‘Not for Us': White South African Groups Reject Trump's Immigration Offer
President Donald Trump offered to take in white South Africans as refugees only to get swiftly turned down by the largest lobby groups representing minority Afrikaners.
Trump signed an executive order on Friday directing immigration officials to prioritize the resettlement of Afrikaners, the descendants of European, mostly Dutch, settlers.
In doing so, he cited a recently passed land expropriation law by the government of Cyril Ramaphosa, which is designed to address inequalities left over from South Africa's former white supremacist rule.
Under the new expropriation law, the government is allowed to claim land without compensation if it is deemed 'just and equitable and in the public interest.' This could include cases where land isn't being used or where negotiations with current owners have failed.

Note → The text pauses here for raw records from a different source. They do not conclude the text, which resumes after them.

(** * Routes that stand for each other *)

Definition slot_of (r : NRoute) : Z * Z * Z * option Prefix :=
  (nr_Table r, nr_Tos r, kernel_priority r, prefixFromIPNet (nr_Dst r)).
(** The route [k] is where the kernel puts [r]. *)
Definition in_slot (r k : NRoute) : Prop := (nr_Table k, nr_Tos k, nr_Priority k, prefixFromIPNet (nr_Dst k)) = slot_of r.
(** What [installedRoutePresent] looks for. *)
Record present (r k : NRoute) : Prop := {
  pr_match : routesMatch k r = true;
  pr_priority : nr_Priority k = kernel_priority r;
  pr_scope : nr_Scope k = kernel_scope r;
  pr_gw : ipEqual (nr_Gw k) (nr_Gw r) = true;
  pr_multi : nr_MultiPath k = 0;
  pr_tos : nr_Tos k = nr_Tos r
}.
Lemma installedRoutePresent_spec r rs : installedRoutePresent r rs = true ↔ ∃ k, k ∈ rs ∧ present r k.
Proof.
  unfold installedRoutePresent. rewrite existsb_exists. setoid_rewrite <- list_elem_of_In.
  split; intros (k & Hk & P); exists k; (split; [done|]); revert P; unfold anyRouteMatches; cbn; rewrite orb_false_r.
  - intros P. repeat (apply andb_true_iff in P as [P ?]). bool_to_prop. by split.
  - intros [P1 P2 P3 P4 P5 P6]. rewrite P1, P4, P5, P6, P3, P2. unfold kernel_scope, kernel_priority. by rewrite !Z.eqb_refl.
Qed.
Lemma routesMatch_dst a b : routesMatch a b = true →
  is_Some (prefixFromIPNet (nr_Dst a)) ∧ prefixFromIPNet (nr_Dst a) = prefixFromIPNet (nr_Dst b) ∧
  nr_Table a = nr_Table b ∧ nr_Protocol a = nr_Protocol b.
Proof.
  unfold routesMatch. destruct (_ || _) eqn:G; [done|]. bool_to_prop.
  destruct (prefixFromIPNet (nr_Dst a)) as [p|]; [|done]. destruct (prefixFromIPNet (nr_Dst b)) as [q|]; [|done].
  case_bool_decide as E; [|done]. intros _. subst q. split_and!; [by eexists|done..].
Qed.
Lemma routesMatch_type a b : routesMatch a b = true →
  nr_Type a = nr_Type b ∧ (nr_Type a = RTN_UNICAST → nr_LinkIndex a = nr_LinkIndex b).
Proof.
  unfold routesMatch. destruct (_ || _) eqn:G; [done|]. bool_to_prop.
  destruct (prefixFromIPNet (nr_Dst a)) as [p|]; [|done]. destruct (prefixFromIPNet (nr_Dst b)) as [q|]; [|done].
  case_bool_decide as E; [|done]. intros X. split; [done|]. intros T. rewrite T in X. by apply Z.eqb_eq.
Qed.
Lemma reported_match r k : is_Some (prefixFromIPNet (nr_Dst r)) → reported r k → routesMatch k r = true.
Proof.
  intros [p Ep] []. unfold routesMatch. rewrite rep_table, rep_protocol, rep_type, rep_src, rep_dst, Ep, !Z.eqb_refl, ipEqual_refl.
  cbn. rewrite bool_decide_eq_true_2 by done. destruct (nr_Type r =? RTN_UNICAST) eqn:T; [|done].
  cbn. apply Z.eqb_eq. apply rep_link. by apply Z.eqb_eq.
Qed.
Lemma reported_present r k : is_Some (prefixFromIPNet (nr_Dst r)) → reported r k → present r k.
Proof.
  intros Hp R. pose proof (reported_match r k Hp R). destruct R. split; try done.
  rewrite rep_gw. apply ipEqual_refl.
Qed.
Lemma present_slot r k : present r k → in_slot r k.
Proof.
  intros []. apply routesMatch_dst in pr_match0 as (_ & D & T & _). unfold in_slot, slot_of. by rewrite D, T, pr_priority0, pr_tos0.
Qed.
Lemma present_protocol r k : present r k → nr_Protocol k = nr_Protocol r.
Proof. intros []. by apply routesMatch_dst in pr_match0 as (_ & _ & _ & P). Qed.
Lemma same_slot_in r k x : in_slot r k → same_slot x k → in_slot r x.
Proof. intros S (T & O & P & _ & D). unfold in_slot in *. by rewrite T, O, P, D. Qed.
(* ===== verification/RoutesCompiled.v ===== *)
(** The routes and rules compiled from a valid specification can be managed, in
    the sense of RoutesProps.v, if the specification avoids four things that
    validation does not exclude; so a node with such a specification settles its
    kernel. *)

From S2P Require Import Prelude Netip NetipText Ports Spec SpecProps Desired DesiredProps Netlink Routes RoutesProps RunKernel.
From stdpp Require Import gmap strings.
Open Scope Z_scope.
Open Scope velvet_scope.

(** The prefixes that a specification routes. *)
Inductive routed_prefix (s : NodeSpec) : Prefix → Prop :=
| rx_pool p : p ∈ InfrastructurePrefixes (Fabric s) → routed_prefix s p
| rx_fabric x : x ∈ all_routes (f_StaticRoutes (Fabric s)) → routed_prefix s (parsed (r_Prefix x.2))
| rx_source name d p : Domains s !! name = Some d → p ∈ map parsed (SourcePrefixes d) → routed_prefix s p
| rx_static name d x : Domains s !! name = Some d → x ∈ all_routes (StaticRoutes d) → routed_prefix s (parsed (r_Prefix x.2))
| rx_announced name d a : Domains s !! name = Some d → a ∈ Announcements d → routed_prefix s (parsed (a_Prefix a)).

(** What validation does not exclude: a prefix of IPv4-mapped addresses, or a pool
    that is not a network or is everything; the metric 0 for IPv6; and in a domain
    a prefix of the infrastructure's static routes. *)
Record separable (s : NodeSpec) : Prop := {
  sp_mapped : ∀ p, routed_prefix s p → Is4In6 (Prefix_Addr p) = false;
  sp_pools : ∀ p, p ∈ InfrastructurePrefixes (Fabric s) → Masked p = p ∧ Bits p ≠ 0;
  sp_metric : ∀ x, (x ∈ all_routes (f_StaticRoutes (Fabric s)) ∨ ∃ name d, Domains s !! name = Some d ∧ x ∈ all_routes (StaticRoutes d)) →
    Is6 (Prefix_Addr (parsed (r_Prefix x.2))) = true → r_Metric x.2 ≠ Some 0;
  sp_shared : ∀ name d x, Domains s !! name = Some d → x ∈ all_routes (f_StaticRoutes (Fabric s)) →
    (∀ y, y ∈ all_routes (StaticRoutes d) → parsed (r_Prefix y.2) ≠ parsed (r_Prefix x.2)) ∧
    ∀ a, a ∈ Announcements d → parsed (a_Prefix a) ≠ parsed (r_Prefix x.2)
}.

Lemma NoDup_map_weaken {A B C} (f : A → B) (g : A → C) (l : list A) :
  NoDup (map f l) → (∀ x y, x ∈ l → y ∈ l → g x = g y → f x = f y) → NoDup (map g l).
Proof.
  induction l as [|x l IH]; [intros; apply NoDup_nil_2|]. cbn [map]. intros [N1 N2]%NoDup_cons H. apply NoDup_cons. split.
  - intros (y & E & Hy)%list_elem_of_fmap. apply N1. rewrite (H x y); [by apply list_elem_of_fmap_2|by left|by right|done].
  - apply IH; [done|]. intros y z Hy Hz. apply H; by right.
Qed.
Lemma canonical_plain p : (∃ raw, canonical raw p) → Is4In6 (Prefix_Addr p) = false → plain_prefix p.
Proof.
  intros [raw (E & _ & M)%canonical_parsed] I. apply ParsePrefix_ok in E as (? & ? & _). by split_and!.
Qed.
(** The wanted address replaces those of its host with another length. *)
Lemma settle_address_spec keep wanted l i s0 d0 fam (E : error → kstate → Prop) : ln_Index l = i → host_prefix6 wanted →
  fam = FAMILY_V6 ∨ fam = FAMILY_ALL → keep wanted = true →
  (∀ q, Prefix_Addr q = Prefix_Addr wanted → q ≠ wanted → keep q = false) →
  (∀ e s, touch i s0 s → kernel_error e → E e s) →
  sspec (at_device i s0 (λ d, d = d0))
    (addresses ← AddrList l fam; delete_addresses keep l addresses;; AddrReplace l (prefixIPNet wanted))
    (λ _, at_device i s0 (λ d, d_link d = d_link d0 ∧ d_wg d = d_wg d0 ∧ prefixIPNet wanted ∈ d_addrs d)) E.
Proof.
  intros <- G Hf Kw Kn HE. eapply sspec_bind; [eapply device_reads; [apply AddrList_law|exact HE]|]. intros addresses.
  apply sspec_from. intros s1 (A & d1 & Hd1 & L). cbv beta in A. assert (d1 = d0) as ->.
  { destruct A as [_ (d & Hd & ->)]. congruence. }
  eapply sspec_bind.
  { eapply sspec_weaken; [apply (delete_addresses_spec keep l (ln_Index l) s0 d0 addresses E eq_refl HE)|by intros s ->|intros a s X; exact X|done].
    intros a (x & -> & _)%L. by eexists. }
  intros _u. eapply device_acts; [apply AddrReplace_law| |exact HE].
  cbn. intros d d' (D1 & D2 & D3 & D4) (R1 & R2 & R3 & R4 & R5). split_and!; [congruence..|]. apply R5.
  intros x Hx Ex. destruct (host_same_IP wanted G x Ex) as (q & Eq & Eh & S6 & Same).
  destruct (decide (q = wanted)) as [|N]; [by apply Same|]. destruct (D3 x Hx) as [Hx0 Nd]. destruct Nd. split.
  - apply L. exists x. split_and!; [done|done|]. unfold of_family. rewrite S6. destruct Hf as [->| ->]; [by right|by left].
  - exists q. split; [done|]. by apply Kn.
Qed.
(* ===== verification/NetipPrint.v ===== *)
(** The text of addresses and prefixes determines them: [Prefix_String] is
    injective on valid prefixes.  The texts are taken apart at their separators;
    the groups of an IPv6 address are read back, the longest run of zeros
    included. *)

From S2P Require Import Prelude Netip NetipText.
From stdpp Require Import strings pretty.
From Stdlib Require Import Ascii.
Open Scope Z_scope.
Open Scope velvet_scope.

(** * Octets *)

Lemma octets_cons a s : octets (String a s) = Ascii.byte_of_ascii a :: octets s.
Proof. done. Qed.
Lemma octets_app a b : octets (a +:+ b) = octets a ++ octets b.
Proof. induction a as [|c a IH]; [done|]. change (String c a +:+ b) with (String c (a +:+ b)). by rewrite !octets_cons, IH. Qed.
#[global] Instance octets_inj : Inj (=) (=) octets.
Proof.
  intros a b E. rewrite <- (String.string_of_list_byte_of_string a), <- (String.string_of_list_byte_of_string b).
  by apply (f_equal String.string_of_list_byte) in E.
Qed.
(** [c] is not in [s]. *)
Definition free (c : byte) (s : string) : Prop := c ∉ octets s.
Lemma free_app c a b : free c a → free c b → free c (a +:+ b).
Proof. unfold free. rewrite octets_app, elem_of_app. tauto. Qed.
(** The free characters of a literal. *)
Lemma free_check c s : forallb (λ d, negb (bool_decide (c = d))) (octets s) = true → free c s.
Proof.
  intros F X. rewrite forallb_forall in F. apply list_elem_of_In, F, negb_true_iff, bool_decide_eq_false in X. done.
Qed.

Lemma split_at c (a a' b b' : list byte) : c ∉ a → c ∉ a' → a ++ c :: b = a' ++ c :: b' → a = a' ∧ b = b'.
Proof.
  revert a'. induction a as [|x a IH]; intros [|x' a'] N N' E; cbn in E.
  - by injection E.
  - injection E as -> _. destruct N'. by left.
  - injection E as <- _. destruct N. by left.
  - injection E as -> E. apply not_elem_of_cons in N as [_ N], N' as [_ N']. destruct (IH a' N N' E) as [-> ->]. done.
Qed.
Lemma split_string a s s' t t' : free (Ascii.byte_of_ascii a) s → free (Ascii.byte_of_ascii a) s' →
  s +:+ String a t = s' +:+ String a t' → s = s' ∧ t = t'.
Proof.
  intros F F' E%(f_equal octets). rewrite !octets_app, !octets_cons in E.
  destruct (split_at _ _ _ _ _ F F' E) as [X%octets_inj Y%octets_inj]. done.
Qed.
Lemma separated a s s' t : free (Ascii.byte_of_ascii a) s → s +:+ String a t = s' → ¬ free (Ascii.byte_of_ascii a) s'.
Proof. intros _ <- X. apply X. rewrite octets_app, elem_of_app, octets_cons. right. by left. Qed.

(** * Numbers *)

Lemma pretty_go_digits x s : (∀ c, c ∈ octets s → is_digit c = true) → ∀ c, c ∈ octets (pretty_N_go x s) → is_digit c = true.
Proof.
  revert s. induction (N.lt_wf_0 x) as [x _ IH]; intros s D c.
  assert (x = 0 ∨ 0 < x)%N as [->|P] by lia; [by rewrite pretty_N_go_0; apply D|].
  rewrite pretty_N_go_step by done. apply IH; [by apply N.div_lt|]. intros d [->|Hd]%elem_of_cons; [|by apply D].
  unfold pretty_N_char. by repeat case_match.
Qed.
Lemma dec_digits z c : c ∈ octets (dec z) → is_digit c = true.
Proof.
  unfold dec, pretty, pretty_N. case_decide; [by intros ->%list_elem_of_singleton|]. apply pretty_go_digits. by intros d []%not_elem_of_nil.
Qed.
Lemma dec_free c z : is_digit c = false → free c (dec z).
Proof. intros F X%dec_digits. congruence. Qed.
Lemma dec_inj x y : 0 <= x → 0 <= y → dec x = dec y → x = y.
Proof. unfold dec. intros Hx Hy E%(inj pretty). lia. Qed.

(** ** Hexadecimal groups *)

Definition read_hex (l : list byte) : Z := foldl (λ acc c, acc * 16 + default 0 (hex_value c)) 0 l.
Lemma hex_digit_read d : 0 <= d < 16 → ∃ c, octets (hex_digit d) = [c] ∧ hex_value c = Some d.
Proof.
  intros R. assert (d = 0 ∨ d = 1 ∨ d = 2 ∨ d = 3 ∨ d = 4 ∨ d = 5 ∨ d = 6 ∨ d = 7 ∨ d = 8 ∨ d = 9 ∨ d = 10 ∨ d = 11 ∨ d = 12 ∨
    d = 13 ∨ d = 14 ∨ d = 15) as X by lia.
  destruct_or! X; subst; by eexists.
Qed.
Lemma hex16_read x : 0 <= x < 65536 → read_hex (octets (hex16 x)) = x ∧ octets (hex16 x) ≠ [] ∧
  ∀ c, c ∈ octets (hex16 x) → is_Some (hex_value c).
Proof.
  intros R. unfold hex16, read_hex. rewrite !octets_app.
  assert (D : ∀ (b : bool) d, 0 <= d < 16 → ∃ l, octets (if b then hex_digit d else "") = l ∧
    foldl (λ acc c, acc * 16 + default 0 (hex_value c)) 0 l = (if b then d else 0) ∧
    (∀ acc, foldl (λ acc c, acc * 16 + default 0 (hex_value c)) acc l = if b then acc * 16 + d else acc) ∧ (∀ c, c ∈ l → is_Some (hex_value c)) ∧ (b = true → l ≠ [])).
  { intros [] d Hd; [|exists []; split_and!; try done; by intros c []%not_elem_of_nil].
    destruct (hex_digit_read d Hd) as (c & Ec & Vc). exists [c]. cbn. rewrite Vc. split_and!; try done.
    intros c' ->%list_elem_of_singleton. by rewrite Vc. }
  assert (x / 4096 < 16) by (apply Z.div_lt_upper_bound; lia).
  assert (0 <= x / 4096) by (apply Z.div_pos; lia).
  destruct (D (0x1000 <=? x) (x / 4096)) as (l1 & -> & _ & F1 & S1 & _); [lia|].
  destruct (D (0x100 <=? x) (x / 256 mod 16)) as (l2 & -> & _ & F2 & S2 & _); [by apply Z.mod_pos_bound|].
  destruct (D (0x10 <=? x) (x / 16 mod 16)) as (l3 & -> & _ & F3 & S3 & _); [by apply Z.mod_pos_bound|].
  destruct (D true (x mod 16)) as (l4 & E4 & _ & F4 & S4 & N4); [by apply Z.mod_pos_bound|]. cbn in E4. rewrite E4.
  split_and!.
  - rewrite !foldl_app, F1, F2, F3, F4.
    destruct (0x1000 <=? x) eqn:C1, (0x100 <=? x) eqn:C2, (0x10 <=? x) eqn:C3; bool_to_prop; clear D F1 F2 F3 F4; Z.to_euclidean_division_equations; lia.
  - intros (_ & (_ & (_ & ?)%app_eq_nil)%app_eq_nil)%app_eq_nil. by apply N4.
  - intros c. rewrite !elem_of_app. naive_solver.
Qed.
Lemma hex16_free c x : 0 <= x < 65536 → hex_value c = None → free c (hex16 x).
Proof. intros R N X. destruct (hex16_read x R) as (_ & _ & S). apply S in X. rewrite N in X. by destruct X. Qed.

(** * IPv6 *)

Lemma group_range v i : 0 <= v6u16 v i < 65536.
Proof. unfold v6u16. apply Z.mod_pos_bound. lia. Qed.
(** The groups determine the value. *)
Lemma groups_inj v w : 0 <= v < 2 ^ 128 → 0 <= w < 2 ^ 128 → (∀ i, (i < 8)%nat → v6u16 v i = v6u16 w i) → v = w.
Proof.
  intros Hv Hw G.
  assert (A : ∀ k, (k <= 8)%nat → v / 2 ^ (16 * (8 - Z.of_nat k)) = w / 2 ^ (16 * (8 - Z.of_nat k))).
  { induction k as [|k IH]; intros Hk.
    - change (16 * (8 - Z.of_nat 0)) with 128. rewrite !Z.div_small by done. done.
    - specialize (G k ltac:(lia)). unfold v6u16 in G.
      replace (8 - Z.of_nat (S k)) with (7 - Z.of_nat k) by lia. set (e := 16 * (7 - Z.of_nat k)) in *.
      assert (E : 2 ^ (16 * (8 - Z.of_nat k)) = 2 ^ e * 65536).
      { replace (16 * (8 - Z.of_nat k)) with (e + 16) by lia. rewrite Z.pow_add_r by lia. done. }
      specialize (IH ltac:(lia)). rewrite E, <- !Z.div_div in IH by lia.
      rewrite (Z.div_mod (v / 2 ^ e) 65536), (Z.div_mod (w / 2 ^ e) 65536) by lia. by rewrite IH, G. }
  specialize (A 8%nat ltac:(lia)). by rewrite !Z.div_1_r in A.
Qed.
(* ===== verification/SpecifiedNode.v ===== *)
(** From the specification of a node to its kernel: a valid specification is built
    into a sound desired state, and after a pass that succeeds the kernel is what
    the specification says. *)

From S2P Require Import Prelude Netip NetipText GoText Sha256 Ports Spec SpecProps Link Desired DesiredProps Netlink Routes RoutesProps RoutesCompiled Backend BackendProps Untouched Reconciled Validate BuildProps.
From stdpp Require Import gmap strings.
Open Scope Z_scope.
Open Scope velvet_scope.

Section Specified.
Context {W : Type} `{AttemptsLaws W}.
Context (uuid_Parse : string → option (list byte)) (uuid_String : list byte → string).
Context (wgtypes_ParseKey : string → option (list byte)) (hkdf32 : list byte → list byte → result (list byte)).
Context (Hk : ∀ secret info, ∃ k, hkdf32 secret info = Ok k).
Notation ParseKey := (ParseKey wgtypes_ParseKey).
Notation built := (built uuid_Parse uuid_String wgtypes_ParseKey Key_PublicKey hkdf32).
Notation BuildDesiredState := (BuildDesiredState uuid_Parse uuid_String wgtypes_ParseKey Key_PublicKey hkdf32).
Implicit Types (s : NodeSpec) (d : DesiredState).

Lemma link_local_not_mapped v z : 0 <= v < 2 ^ 128 → v / 2 ^ 64 = 0xfe80 * 2 ^ 48 → Is4In6 (Addr6 v z) = false.
Proof.
  intros R Q. unfold Is4In6. rewrite Z.shiftr_div_pow2 by lia. apply Z.eqb_neq. intros E.
  assert (v / 2 ^ 32 / 2 ^ 32 = 0) as E' by (rewrite E; done). rewrite Z.div_div in E' by lia.
  change (2 ^ 32 * 2 ^ 32) with (2 ^ 64) in E'. lia.
Qed.
Lemma planned_sound s psk priv uid peer plan :
  planned uuid_String wgtypes_ParseKey Key_PublicKey hkdf32 s psk priv uid peer plan → sound_link plan.
Proof.
  intros [_ P2 _ P4]. rewrite P4 in *. cbn in *.
  destruct (DeriveLinkLocal_shape psk uid (peer_interface s peer)) as (Wf & B & v & E & Q & _ & _ & L). split; cbn.
  - split_and!; [done|unfold Prefix_IsValid; by rewrite B|by rewrite E|]. rewrite E. destruct Wf as [Wa _]. rewrite E in Wa. by apply link_local_not_mapped.
  - done.
  - done.
Qed.

(** What the specification must avoid besides what validation refuses: colliding
    prefixes, a loopback of another kind, and the name of the loopback's
    interface. *)
Record usable s d : Prop := {
  us_separable : separable s;
  us_loopback : Is4In6 (LoopbackV6 d) = false ∧ IsLinkLocalUnicast (LoopbackV6 d) = false;
  us_names : ∀ peer, peer ∈ Peers s → peer_interface s peer ≠ LoopbackInterface
}.
Lemma built_sound s d : built s d → usable s d → sound d.
Proof.
  intros [_ _ Bp _ _ (Wa & I6 & Zn) _ Bt Bl Bn (nm & links & c & V & K & Ec & Er & Eu)] [Sp [N46 NLL] Un]. rewrite Bt in Ec. split.
  - eapply compiled_manageable; [exact V|exact K|exact Sp|exact Ec|exact Er|exact Eu].
  - destruct (LoopbackV6 d) as [|v|v z] eqn:E; [done|done|]. cbn in Zn. subst z. unfold loopback_prefix. rewrite E.
    rewrite PrefixFrom_valid by (cbn; done || lia). cbn. split; [|done]. split_and!; [split_and!; [done|done|right; cbn; lia]|done|done|done].
  - intros plan [i Hi]%list_elem_of_lookup. destruct (Forall2_lookup_r _ _ _ _ _ Bl Hi) as (peer & _ & P). by eapply planned_sound.
  - apply NoDup_cons. split; [|done]. intros (plan & E & [i Hi]%list_elem_of_lookup)%list_elem_of_fmap.
    destruct (Forall2_lookup_r _ _ _ _ _ Bl Hi) as (peer & Hp & P). apply (Un peer); [by eapply list_elem_of_lookup_2|].
    rewrite (pl_plan _ _ _ _ _ _ _ _ _ _ P) in E. cbn in E. done.
Qed.

(** The kernel has the Link of [peer] as it is specified. *)
Definition link_as_specified s d (peer : Peer) (k : kstate) : Prop :=
  ∃ i dev key psk p, devices k !! i = Some dev ∧ ParseKey (PublicKey peer) = Ok key ∧
    DeriveWGLinkPSK hkdf32 (FabricPSK d) (Key_PublicKey (ds_PrivateKey d)) key = Ok psk ∧
    ln_Name (d_link dev) = peer_interface s peer ∧ ln_Type (d_link dev) = "wireguard"%string ∧ ln_Up (d_link dev) = true ∧
    ln_Alias (d_link dev) = ("velvet:link:" +:+ uuid_String (UUID d) +:+ ":" +:+ p_Name peer)%string ∧
    prefixIPNet (DeriveLinkLocal (FabricPSK d) (UUID d) (peer_interface s peer)) ∈ d_addrs dev ∧
    wd_PublicKey (d_wg dev) = Key_PublicKey (ds_PrivateKey d) ∧
    (pc_Port (PeerPorts peer) ≠ 0 → wd_ListenPort (d_wg dev) = pc_Port (PeerPorts peer)) ∧
    wd_Peers (d_wg dev) = [p] ∧ wp_PublicKey p = key ∧ wp_PresharedKey p = psk ∧
    ∀ t, PersistentKeepaliveSeconds peer = Some t → wp_Keepalive p = t * second.
Lemma link_specified s d peer plan k :
  planned uuid_String wgtypes_ParseKey Key_PublicKey hkdf32 s (FabricPSK d) (ds_PrivateKey d) (UUID d) peer plan →
  has_link plan k → link_as_specified s d peer k.
Proof.
  intros [P1 P2 P3 P4] (i & dev & Hd & N & T & A & L). rewrite P4 in N, A, L. cbn in N, A, L.
  destruct L as (Up & Ad & [G1 G2 (p & Ep & K1 & K2 & K3)]); [done|]. cbn in *.
  exists i, dev, (PeerPublicKey plan), (PresharedKey plan), p. split_and!; try done. intros t Et. apply K3. by rewrite Et.
Qed.

(** A node becomes what its specification says.  Take a specification that
    passes validation, has no colliding prefixes and names no interface like the
    loopback; build its desired state and let a pass of the reconciler succeed.
    Then every peer of the specification has its interface, up, with its own
    alias, address, keys, one peer and keepalive; the routes compiled from the
    specification are carried by the kernel and no other of the static protocol;
    and the verification of the node fails only if a call of the kernel fails. *)
Theorem specified_node s d euid now preserve w w1 :
  BuildDesiredState s = Ok d → usable s d → Backend_Reconcile euid now d preserve w = (Ok tt, w1) →
  (∀ peer, peer ∈ Peers s → link_as_specified s d peer (view w1)) ∧ has_loopback d (view w1) ∧
  (∀ item, item ∈ ds_Routes d → ∃ k, k ∈ routes (view w1) ∧ carries (view w1) item k) ∧
  (∀ k, k ∈ routes (view w1) → nr_Protocol k = StaticProtocol → ∃ item, item ∈ ds_Routes d ∧ carries (view w1) item k) ∧
  ∀ r w2, Backend_Verify d w1 = (r, w2) → r = Ok tt ∨ ∃ e, r = Err e ∧ (kernel_error e ∨ call_failed e (view w1)).
Proof.
  intros Eb U Er.
  assert (B : built s d).
  { destruct (Validate_cases uuid_Parse wgtypes_ParseKey Key_PublicKey s) as [[E V]|[e V]].
    - destruct (build_built uuid_Parse uuid_String wgtypes_ParseKey Key_PublicKey hkdf32 Hk s E) as (d' & E' & B). congruence.
    - unfold Validate.BuildDesiredState in Eb. rewrite V in Eb. discriminate Eb. }
  pose proof (built_sound s d B U) as S. pose proof (Backend_Reconcile_spec euid now d preserve S w I) as R. rewrite Er in R.
  destruct (re_routing _ _ _ R) as [ms F]. pose proof (so_manageable _ S) as M. split_and!.
  - intros peer [j Hj]%list_elem_of_lookup. destruct (Forall2_lookup_l _ _ _ _ _ (bt_links _ _ _ _ _ _ _ B) Hj) as (plan & Hp & P).
    eapply link_specified; [exact P|]. apply (re_links _ _ _ R). by eapply list_elem_of_lookup_2.
  - apply R.
  - intros item [j Hj]%list_elem_of_lookup. destruct (Forall2_lookup_r _ _ _ _ _ (if_wanted _ _ _ F) Hj) as (m & Hm & Wm).
    apply list_elem_of_lookup_2 in Hm, Hj. destruct (if_routes _ _ _ F m Hm) as (k & Hk' & Pr). exists k. split; [done|].
    eapply managed_carries; [exact Wm|done|by apply M|]. apply present_managed; [|done].
    eapply wanted_kept; [exact M|exact (if_wanted _ _ _ F)|exact Hm].
  - intros k Hk' Pk. apply (if_stale _ _ _ F) in Hk'; [|done]. apply anyManagedRouteMatches_spec in Hk' as (m & Hm & X).
    apply list_elem_of_lookup in Hm as [j Hj]. destruct (Forall2_lookup_l _ _ _ _ _ (if_wanted _ _ _ F) Hj) as (item & Hi & Wm).
    apply list_elem_of_lookup_2 in Hi. exists item. split; [done|]. eapply managed_carries; [exact Wm|done|by apply M|done].
  - intros r w2 Ev. pose proof (Backend_Verify_spec d preserve (view w1) (view_wf w1) S R w1 eq_refl) as Y. rewrite Ev in Y.
    destruct r as [[]|e|]; [by left| |done]. right. exists e. split; [done|apply Y].
Qed.
End Specified.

Afrikaners, who make up only eight percent of South Africa's 60 million population, own roughly three quarters of the privately owned farmland in the country. About four percent is owned by Black South Africans, who make up almost 80 percent of the population.
Land distribution has been a heated issue since, inextricably tied to racial discrimination against Black South Africans, since the end of the apartheid in 1994. In the 1950s, the apartheid-era National Party seized the vast majority of the country's farmlands, ejecting millions of Black people from their property and livelihoods in the process.
Trump claimed the expropriation law will make Afrikaners the 'victims of unjust racial discrimination' and accused South Africa of 'rights violations' against some white citizens.
Trump's South African-born lieutenant Elon Musk has been a vocal critic of the expropriation law, as well.
In addition to opening the door to white South African refugees, Trump's order called for a halt to foreign aid to their country.
But Trump's order was met with pushback from Afrikaner groups, including even the hard right white nationalist AfriForum, which has long lobbied American conservatives.
'We did not accuse the government of large scale, race based land grabs or distribute false information in this regard,' Flip Buys, the chair of AfriForum and umbrella organization Solidariteit, said at a press conference Saturday. 'We want to state clearly that we were not aware that Mr. Trump would issue this order.'
'Emigration only offers an opportunity for Afrikaners who are willing to risk potentially sacrificing their descendants' cultural identity as Afrikaners, the price for that is simply too high,' added Kallie Kriel, AfriForum's CEO.
The group also said it opposes Trump's freeze on aid to South Africa, though ultimately blamed their political opponent, Ramaphosa, for the diplomatic fallout.
Solidariteit, which says it represents two million Afrikaners and includes a trade union, said in its own statement that 'repatriation of Afrikaners as refugees is not a solution for us.'
'We may disagree with [Ramaphosa's ruling African National Congress party], but we love our country,' the group added.
Pretoria condemned Trump's 'campaign of misinformation and propaganda" against the country, in a statement issued by the foreign ministry Saturday, which also took a shot at the U.S. president's mass deportation campaigns
'It is ironic that the executive order makes provision for refugee status in the U.S. for a group in South Africa that remains amongst the most economically privileged, while vulnerable people in the U.S. from other parts of the world are being deported and denied asylum despite real hardship,' the statement reads.